Mögliche Bestechung durch Novomatic führt zu Razzia bei Finanzminister Blümel

Am vorigen Donnerstag, dem 11. Februar, platzte in Österreich wieder einmal eine politische Bombe. Die Wirtschafts- und Korruptionsstaatsanwaltschaft führte eine Razzia beim amtierenden Finanzminister Gernot Blümel von der ÖVP durch. Die Hausdurchsuchung erfolgte nur wenige Tage, nachdem bekannt wurde, dass der Politiker ebenfalls durch die WKStA als Beschuldigter in der Causa rund um Novomatic, CASAG und mögliche illegale Parteienspenden geführt wird. Da der Name durch einen Tweet eines Mitarbeiters der Rechercheplattform Dossier über Twitter öffentlich wurde, wollte die Ermittlungsbehörde wohl zeitnah noch mögliche Beweise sichern. Zur Razzia kam es, weil die WKStA Finanzminister Blümel eine mögliche Bestechung vonseiten Novomatics zur Last legt. Es steht im Raum, dass der Spielautomatenhersteller der ÖVP Spenden zugesagt habe, wenn diese Hilfe bei einem Problem in Italien leisten würde. Hierbei ging es laut einigen österreichischen Medien um eine Steuernachzahlung in Höhe von 40 Millionen Euro. Die dortigen Finanzbehörden hielten die Lizenzgebühren der italienischen Tochtergesellschaft, die diese an den Mutterkonzern in Österreich entrichtet, für viel zu hoch und nahmen an, dass die Verrechnung einzig der Steuerminderung dienen würden.

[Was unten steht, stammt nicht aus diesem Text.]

(** * ScriptCuentas: the transaction ledger script, embedded and verified

    A shallow embedding of [src/ScriptCuentas.py]: the parsing and formatting
    helpers, the per-event aggregation ([calculateEvent] and the functions it
    calls) and the cross-event summary sheet ([writeEvents]).

    Conventions of the embedding:
    - a Python [int] is a [Z] (Python integers are unbounded);
    - a Python [str] is a [string], one [ascii] for one character; the
      script's own text is ASCII but for the euro sign that [formatAmount]
      appends, which stands as the bytes of its UTF-8 encoding (no function
      here cuts through it, and [int] rejects it either way);
    - a Python list is a [list], a dict keyed by strings is a [gmap string];
    - an exception is a value of [exn], and a computation that may raise
      returns a [result]. *)

From Stdlib Require Import ZArith Ascii String List.
From stdpp Require Import base decidable option list gmap strings pretty.

Local Open Scope Z_scope.

(** ** Exceptions *)

Inductive exn : Type :=
| IndexError
| ValueError
| KeyError
| StopIteration.

Inductive result (A : Type) : Type :=
| Ok (a : A)
| Raise (e : exn).

Arguments Ok {A} a.
Arguments Raise {A} e.

(** Sequencing: the first exception raised ends the computation. With this
    instance [x ← r; k] is stdpp's notation for it. *)
#[global] Instance result_bind : MBind result := fun A B k r =>
  match r with
  | Ok a => k a
  | Raise e => Raise e
  end.

Definition succeeds {A : Type} (r : result A) : Prop :=
  match r with Ok _ => True | Raise _ => False end.

Definition raises {A : Type} (r : result A) : Prop :=
  match r with Ok _ => False | Raise _ => True end.

Definition of_option {A : Type} (e : exn) (o : option A) : result A :=
  match o with
  | Some a => Ok a
  | None => Raise e
  end.

(** ** The Python builtins the script relies on *)

Module Py.

(** [str(n)] for an integer: decimal digits, a leading '-' when negative. *)
Definition str (n : Z) : string := pretty n.

(** [len(s)]. *)
Definition len (s : string) : nat := String.length s.

Fixpoint take (n : nat) (s : string) : string :=
  match n, s with
  | S n', String c r => String c (take n' r)
  | _, _ => EmptyString
  end.

Fixpoint drop (n : nat) (s : string) : string :=
  match n, s with
  | S n', String _ r => drop n' r
  | _, _ => s
  end.

(** [s[:-k]] for a literal [k > 0]: everything but the last [k] characters,
    the empty string when [s] has at most [k] characters. *)
Definition slice_until_neg (k : nat) (s : string) : string :=
  take (len s - k) s.

(** [s[-k:]] for a literal [k > 0]: the last [k] characters, the whole of
    [s] when it has fewer. *)
Definition slice_from_neg (k : nat) (s : string) : string :=
  drop (len s - k) s.

(** [s[1:]]. *)
Definition slice_from (k : nat) (s : string) : string := drop k s.

(** [s[0]]: raises IndexError on the empty string. *)
Definition first_char (s : string) : result ascii :=
  match s with
  | EmptyString => Raise IndexError
  | String c _ => Ok c
  end.

(** [s.replace(c, '')] for a one-character [c]: every occurrence goes. *)
Fixpoint remove_char (c : ascii) (s : string) : string :=
  match s with
  | EmptyString => EmptyString
  | String a r =>
      if Ascii.eqb a c then remove_char c r else String a (remove_char c r)
  end.

(** [s.split(sep)] for a one-character separator: always at least one field,
    empty fields are kept. *)
Fixpoint split (sep : ascii) (s : string) : list string :=
  match s with
  | EmptyString => [EmptyString]
  | String a r =>
      if Ascii.eqb a sep then EmptyString :: split sep r
      else match split sep r with
           | f :: fs => String a f :: fs
           | [] => [String a EmptyString]
           end
  end.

Die Razzia bei Gernot Blümel, einem amtierenden Finanzminister, ist ein bislang einmaliger Vorfall in der neueren Geschichte Österreichs und zeigt, dass die Indizien für eine mögliche Bestechung durch Novomatic erdrückend zu sein scheinen. Tatsächlich ist jedoch an den bislang durchgesickerten Chatnachrichten zwischen Managern des Spielautomatenherstellers und ÖVP-Politikern nicht klar, ob es auch tatsächlich die erhoffte Hilfe in Italien und hierzu eine Gegenleistung in irgendeiner Form gegeben hat. Brisante Fragen jedoch werfen sie in jedem Fall auf und könnten gar Gernot Blümel zum Rücktritt zwingen.

Wieder sind SMS und Chat-Nachrichten der Auslöser

Das neuste Kapitel mit der Razzia beim amtierenden Finanzminister in der Causa Novomatic beginnt nach bisherigen Erkenntnissen am 10. Juli 2017 mit einer SMS von Harald Neumann an Gernot Blümel von der ÖVP. Dieser war zu diesem Zeitpunkt noch Chef der Partei in Wien, hatte aber gute Kontakte zum späteren Erneuerer der Partei und heutigen Kanzler Sebastian Kurz. Harald Neumanm, der damalige CEO von Novomatic, bittet Blümel in der SMS um einen Termin bei Sebastian Kurz, der zur damaligen Zeit Außenminister in Österreich war. Es ging hierin um ein Problem in Italien, welches der Spielautomatenhersteller hatte sowie um Spenden an die Partei. Laut dem „Standard“ leitete Blümel diese Bitte an Thomas Schmid weiter, dem heutigen Chef der ÖBAG und damaligen Generalsekretär des Finanzministeriums. Dazu vermerkte er, dass dieser doch bitte Neumann zurückrufen solle und verlieh dieser Bitte mehr Gewicht, indem er schrieb, dass Schmidt es doch bitte für ihn tun solle.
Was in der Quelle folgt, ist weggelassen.